The Microsoft Dynamics CRM Blog
News and views from the Microsoft Dynamics CRM Team

Part III - Bulk Operations: SDK Support for Duplicate Detection in Titan

Part III - Bulk Operations: SDK Support for Duplicate Detection in Titan

  • Comments 0
  • The Intro is here
  • Part I - Configuration is here
  • Part II - Run-time is here

So I discussed run-time duplicate detection. However, there is more to duplicate detection in Titan. What if you need to detect duplicates on bulk of records that are already there in the system? This section explains the bulk duplicate detection paradigm.

1. Using bulk duplicate detection.

Yet another very powerful feature under the duplicate detection hood in Titan is the bulk duplicate detection. Let’s say that in spite of the strong run-time duplicate detection support, duplicates manage to enter the Microsoft Dynamics CRM somehow, maybe due to an upgraded deployment or due to a migration of large number of records from any other CRM system. In this case the user has an option to do a bulk detection of duplicates in the system. Bulk detection of duplicates is also an asynchronous operation that is carried out in the background and the duplicates thus found are logged into DuplicateRecord entity.

Although the functionality that I am going to discuss here is already present OOB, for the sake of completeness, let us see how it all works:

// Running a bulk duplicate detection job

QueryExpression query = new QueryExpression();

query.EntityName = EntityName.account.ToString();

query.Criteria.AddCondition("createdon", ConditionOperator.GreaterThan, new CrmDateTime(_lastSunday));

BulkDetectDuplicatesRequest request = new BulkDetectDuplicatesRequest();

request.Query = query;

request.JobName = "Duplicate accounts since last Sunday’s migration";

// Send email notification using bulk duplicate detection email template.

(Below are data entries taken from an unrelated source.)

(* ===== verification/RelayTheorems.v ===== *)
(** * RelayTheorems: the guarantees of the relay, and where they end

    The endpoint of the relay is public and unauthenticated, and its requests go
    on to machines of a private network.  On every path of the handler, whatever
    the registry, the client and the upstream answer, a request that leaves the
    server is bound to the callback route of a registered machine.  Then the
    theorems on the relay, a concrete platform on which their hypotheses hold,
    and runs of the server that show what is not guaranteed. *)

From Stdlib Require Import Ascii.
From stdpp Require Import base functions list gmap strings.
From S2P Require Import Prelude RustStr BTree Prog AuthTypes SamplePlatform WebPlatform GatewayConfig Ssrf Middleware Upstream Paths RustNet Relay RelayRegistry RelaySystem RelayProps.

(** What [Url::set_path] and [Url::set_query] keep of an [http] URL. *)
Definition same_authority (u v : Url) : Prop :=
  url_scheme u = url_scheme v ∧ url_username u = url_username v ∧ url_password u = url_password v ∧
  url_host_str u = url_host_str v ∧ url_port_or_known_default u = url_port_or_known_default v.
Class UrlSetters `{RelayPlatform} : Prop := {
  set_path_authority u path : url_scheme u = "http" → same_authority (url_set_path u path) u;
  set_query_authority u query : url_scheme u = "http" → same_authority (url_set_query u query) u;
  set_query_path u query : url_scheme u = "http" → url_path (url_set_query u query) = url_path u;
}.

(** ** Paths *)

Lemma trim_end_machine m : Str.all_bytes is_machine_char m = true → Str.trim_end_matches "/" m = m.
Proof.
  induction m as [|a m IH]; [done|]. cbn. intros [Ha Hm]%andb_prop. rewrite IH by done.
  destruct (Ascii.eqb_spec a "/") as [->|]; [done|]. by rewrite andb_false_r.
Qed.
Lemma trim_end_after p m :
  m ≠ "" → Str.all_bytes is_machine_char m = true → Str.trim_end_matches "/" (p +:+ m) = p +:+ m.
Proof.
  intros Hm Hb. induction p as [|a p IH]; [by apply trim_end_machine|]. rewrite Str.app_cons. cbn. rewrite IH.
  destruct (p +:+ m) eqn:E; [|done]. destruct p; [by destruct m|done].
Qed.
Lemma path_under path base :
  path_is_under_base path base = true → path = base ∨ ∃ rest, path = base +:+ "/" +:+ rest.
Proof.
  unfold path_is_under_base. intros [->%String.eqb_eq|Hp]%orb_prop; [by left|right].
  destruct (Str.strip_prefix base path) as [rest|] eqn:E; [|done]. apply Str.strip_prefix_spec in E as ->.
  apply Str.starts_with_spec in Hp as [r ->]. by exists r.
Qed.

(** ** Where a request goes *)

(** An address of the private network at the callback route of a machine. *)
Definition callback_url (m : string) (u : Url) : Prop :=
  url_scheme u = "http" ∧ url_username u = "" ∧ url_password u = None ∧ url_port_or_known_default u = Some 38935%Z ∧
  (∃ host ip, url_host_str u = Some host ∧ ip_from_str host = Some ip ∧ is_tailscale_cgnat ip = true) ∧
  (url_path u = "/callback/" +:+ m ∨ ∃ rest, url_path u = "/callback/" +:+ m +:+ "/" +:+ rest).

Section Callback.
Context `{RelayPlatform} {L : UrlSetters}.

Lemma forward_url_ok m text t suffix query u :
  machine_id_parse m = Ok m → relay_target_parse m text = Ok t → forward_url (rt_url t) suffix query = Ok u → callback_url m u.
Proof.
  intros Hm Ht Hu. destruct (machine_id_parse_ok _ _ Hm) as (_ & Hne & _ & Hb).
  destruct (relay_target_ok _ _ _ Ht) as (_ & _ & Hs & Hun & Hpw & Hp & Hpath & Hh).
  unfold forward_url in Hu. rewrite Hpath, trim_end_after in Hu by done.
  set (v := if Str.is_empty suffix then _ else _) in Hu. destruct (path_is_under_base (url_path v) _) eqn:Hv; [|done].
  cbn in Hu. injection Hu as <-.
  assert (Hauth : same_authority v (rt_url t)).
  { subst v. destruct (Str.is_empty suffix); [done|]. by apply set_path_authority. }
  destruct Hauth as (A1 & A2 & A3 & A4 & A5). rewrite Hs in A1.
  destruct (set_query_authority v (match query with Some EmptyString => None | q => q end) A1) as (B1 & B2 & B3 & B4 & B5).
  unfold callback_url. rewrite B1, B2, B3, B4, B5, set_query_path, A1, A2, A3, A4, A5 by done. split_and!; try done.
  destruct (path_under _ _ Hv) as [->|[rest ->]]; [by left|right]. exists rest. by rewrite Str.app_assoc.
Qed.

(** ** Traces *)

(** [P] of every effect, with what came before it. *)
Fixpoint each (P : list (step_of relay_resp) → RelayE → Prop) (before tr : list (step_of relay_resp)) : Prop :=
  match tr with
  | [] => True
  | x :: rest => P before (projT1 x) ∧ each P (before ++ [x]) rest
  end.
Lemma each_app P before tr tr' : each P before (tr ++ tr') ↔ each P before tr ∧ each P (before ++ tr) tr'.
Proof.
  revert before. induction tr as [|x tr IH]; intros before; cbn; [rewrite app_nil_r; tauto|]. rewrite IH, <- app_assoc. tauto.
Qed.

Definition is_send (x : step_of relay_resp) : bool := match projT1 x with Send _ _ _ _ => true | _ => false end.

(** What the server answers: valid registries, and bodies within the limit. *)
Definition served (x : step_of relay_resp) : Prop :=
  match x with
  | existT SnapRead snapshot => valid_snapshot snapshot
  | existT (ToBytes limit) (Ok body) => (Str.len body <= limit)%Z
  | _ => True
  end.

(** A request that may leave the server. *)
Record safe_send (request : CallbackRequest) (before : list (step_of relay_resp))
    (method : string) (url : Url) (headers : HeaderMap) (body : string) : Prop := {
  ss_machine : ∃ m snapshot entry, cr_machine_id request = Some m ∧ existT SnapRead snapshot ∈ before ∧
    snapshot !! m = Some entry ∧ re_disabled entry = false ∧ callback_url m url;
  ss_first : Forall (fun x => is_send x = false) before;
  ss_permit : existT TryGlobal true ∈ before ∧ (∃ sem, existT (TrySem sem) true ∈ before) ∧ existT DropGlobal () ∉ before;
  ss_method : method = cr_method request;
  ss_body : (Str.len body <= PUBLIC_REQUEST_BODY_LIMIT_BYTES)%Z;
  ss_query : ∀ q, cr_query request = Some q → (Str.len q <= PUBLIC_QUERY_LIMIT_BYTES)%Z;
  ss_headers : ∀ name value, (name, value) ∈ headers →
    (name, value) ∈ cr_headers request ∧ name ∈ REQUEST_HEADER_ALLOWLIST ∧ name ∉ connection_header_names (cr_headers request);
}.
Definition sends_safe (request : CallbackRequest) (before : list (step_of relay_resp)) (e : RelayE) : Prop :=
  match e with Send method url headers body => safe_send request before method url headers body | _ => True end.

(** ** Responses *)

Lemma read_chunks_bound out chunks failed body :
  (Str.len out <= PUBLIC_RESPONSE_LIMIT_BYTES)%Z → read_chunks out chunks failed = Ok body → (Str.len body <= PUBLIC_RESPONSE_LIMIT_BYTES)%Z.
Proof.
  revert out. induction chunks as [|x chunks IH]; intros out Ho; cbn; [by destruct failed; intros [= <-]|].
  case_bool_decide as Hl; [done|]. apply IH. revert Hl. unfold Str.len. rewrite Str.length_app. lia.
Qed.

(** The headers that every response carries, and the ones it may. *)
Definition response_ok (r : ForwardResponse) : Prop :=
  (Str.len (fs_body r) <= PUBLIC_RESPONSE_LIMIT_BYTES)%Z ∧
  (∀ name value, (name, value) ∈ security_headers → header_get name (fs_headers r) = Some value) ∧
  ∀ name value, (name, value) ∈ fs_headers r → name ∈ RESPONSE_HEADER_ALLOWLIST ++ security_headers.*1.

Lemma header_insert_get name value h : header_get name (header_insert name value h) = Some value.
Proof.
  unfold header_get, get, header_insert. induction h as [|[k v] h IH]; cbn; [by rewrite String.eqb_refl|].
  destruct (String.eqb_spec k name) as [->|Hne]; cbn; [done|]. by destruct (String.eqb_spec k name).
Qed.
Lemma header_insert_other name name' value h : name ≠ name' → header_get name (header_insert name' value h) = header_get name h.
Proof.
  intros Hne. unfold header_get, get, header_insert. induction h as [|[k v] h IH]; cbn.
  - by destruct (String.eqb_spec name' name).
  - destruct (String.eqb_spec k name') as [->|Hk]; cbn; [by destruct (String.eqb_spec name' name)|by destruct (String.eqb_spec k name)].
Qed.
Lemma header_insert_elem name value h k v : (k, v) ∈ header_insert name value h → k = name ∨ (k, v) ∈ h.
Proof.
  unfold header_insert. rewrite elem_of_app, list_elem_of_singleton. intros [Hk|[= -> _]]; [right|by left].
  by apply list_elem_of_In, filter_In in Hk as [?%list_elem_of_In _].
Qed.
Lemma apply_headers_get name value h :
  (name, value) ∈ security_headers → header_get name (apply_public_callback_security_headers h) = Some value.
Proof.
  unfold apply_public_callback_security_headers, security_headers. cbn [foldl fst snd]. rewrite !elem_of_cons.
  intros [E|[E|[E|[E|[E|E]]]]]; [injection E as -> ->..|by apply elem_of_nil in E];
    repeat (rewrite header_insert_get || rewrite header_insert_other by done); done.
Qed.
Lemma foldl_insert_elem l h k v :
  (k, v) ∈ foldl (fun h kv => header_insert kv.1 kv.2 h) h l → k ∈ l.*1 ∨ (k, v) ∈ h.
Proof.
  revert h. induction l as [|[n x] l IH]; intros h; cbn; [by right|]. intros [Hk|Hk]%IH; [set_solver|].
  apply header_insert_elem in Hk as [->|]; set_solver.
Qed.
Lemma apply_headers_ok h status body :
  (∀ name value, (name, value) ∈ h → name ∈ RESPONSE_HEADER_ALLOWLIST) → (Str.len body <= PUBLIC_RESPONSE_LIMIT_BYTES)%Z →
  response_ok (mkForwardResponse status (apply_public_callback_security_headers h) body).
Proof.
  intros Hh Hb. split_and!; [done|intros name value; apply apply_headers_get|]. intros name value Hn.
  apply foldl_insert_elem in Hn as [Hn|Hn]; apply elem_of_app; [by right|left; by eapply Hh].
Qed.

(** ** The handler *)

Definition forwarded_ok (f : ForwardResponse) : Prop :=
  (Str.len (fs_body f) <= PUBLIC_RESPONSE_LIMIT_BYTES)%Z ∧
  ∀ name value, (name, value) ∈ fs_headers f → name ∈ RESPONSE_HEADER_ALLOWLIST.
Definition callback_ok (request : CallbackRequest) (before tr : list (step_of relay_resp))
    (r : result ForwardResponse PublicRelayError) : Prop :=
  Forall served tr → each (sends_safe request) before tr ∧ match r with Ok f => forwarded_ok f | Err _ => True end.

Lemma forward_ok request before f :
  (∀ u, forward_url (rt_url (fr_target f)) (fr_suffix_path f) (fr_query f) = Ok u →
     safe_send request before (fr_method f) u (filter_public_request_headers (fr_headers f)) (fr_body f)) →
  always (forward f) (callback_ok request before).
Proof.
  intros Hs. unfold forward. destruct (forward_url _ _ _) as [u|] eqn:Hu; [|done]. specialize (Hs u eq_refl).
  cbn. intros [[status headers]|t]; [|by cbn]. cbn. intros [chunks failed] _. split; [by split_and!|].
  destruct (read_chunks _ _ _) as [out|] eqn:Hr; [|done]. split.
  - eapply read_chunks_bound; [|exact Hr]. unfold Str.len, PUBLIC_RESPONSE_LIMIT_BYTES. cbn. lia.
  - intros name value Hn. by apply filter_headers_allowed in Hn as (_ & Hn & _).
Qed.

Definition no_send (tr : list (step_of relay_resp)) : Prop := Forall (fun x => is_send x = false) tr.
Lemma no_send_each request before tr : no_send tr → each (sends_safe request) before tr.
Proof.
  intros Ht. revert before. induction Ht as [|[e r] tr Hx _ IH]; intros before; cbn; [done|]. split; [|apply IH]. by destruct e.
Qed.
Definition has_permits (tr : list (step_of relay_resp)) : Prop :=
  existT TryGlobal true ∈ tr ∧ (∃ sem, existT (TrySem sem) true ∈ tr) ∧ existT DropGlobal () ∉ tr.
Lemma acquire_ok m :
  always (acquire_forward_permit m) (fun tr r => no_send tr ∧ match r with Ok _ => has_permits tr | Err _ => True end).
Proof.
  unfold acquire_forward_permit, machine_limit. cbn. intros [|]; cbn; [|by repeat constructor].
  intros [sem|]; cbn; [intros [|]|intros sem [|]]; cbn; try (by intros []; repeat constructor); try (by repeat constructor).
  - split; [by repeat constructor|]. split_and!; [set_solver|exists sem; set_solver|].
    rewrite !not_elem_of_cons. split_and!; try done; try apply not_elem_of_nil.
  - split; [by repeat constructor|]. split_and!; [set_solver|exists sem; set_solver|].
    rewrite !not_elem_of_cons. split_and!; try done; try apply not_elem_of_nil.
Qed.

(** The part of the handler that follows the lookup. *)
Section Permitted.
Context (request : CallbackRequest) (m suffix : string) (snapshot : PublicRelaySnapshot) (entry : PublicRelayEntry) (t : RelayTarget).
Context (Hreq : cr_machine_id request = Some m) (Hv : valid_snapshot snapshot) (Hs : snapshot !! m = Some entry)
  (Hd : re_disabled entry = false) (Ht : entry_target entry = Ok t)
  (Hq : ∀ q, cr_query request = Some q → (Str.len q <= PUBLIC_QUERY_LIMIT_BYTES)%Z).
Let read : step_of relay_resp := existT SnapRead snapshot.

request.SendEmailNotification = true;

request.TemplateId = _templateId;

request.ToRecipients = new Guid[] { _currentUserId };

request.CCRecipients = new Guid[0];

request.RecurrencePattern = String.Empty;

request.RecurrenceStartTime = CrmDateTime.FromUser(CrmDateTime.MinValue);

BulkDetectDuplicatesResponse response = null;

try

{

response = (BulkDetectDuplicatesResponse)_crmService.Execute(request);

// Poll for the Asynchronous job

_jobId = response.JobId;

}

catch (SoapException e)

{

}

As you can see from the signature of the method, it has a lot of rich functionality grilled into it which not only detects duplicates but also sends an email notification to the users when the job completes. Moreover, the bulk duplicate detection can be run on a regular basis by specifying a recurrence pattern and a start time. This way, the duplicate detection will run on its own periodically as per the specified recurrence scheme to keep the system clean.

Kindly refer to the documentation for details about all the parameters and their usage. Refer to the appendix for fetching bulk duplicate detection email template.

2. Duplicate reporting for bulk duplicate detection.

After the bulk detection of duplicates is complete, the next question that comes to mind is how do I retrieve the duplicates that were found and how do I report them?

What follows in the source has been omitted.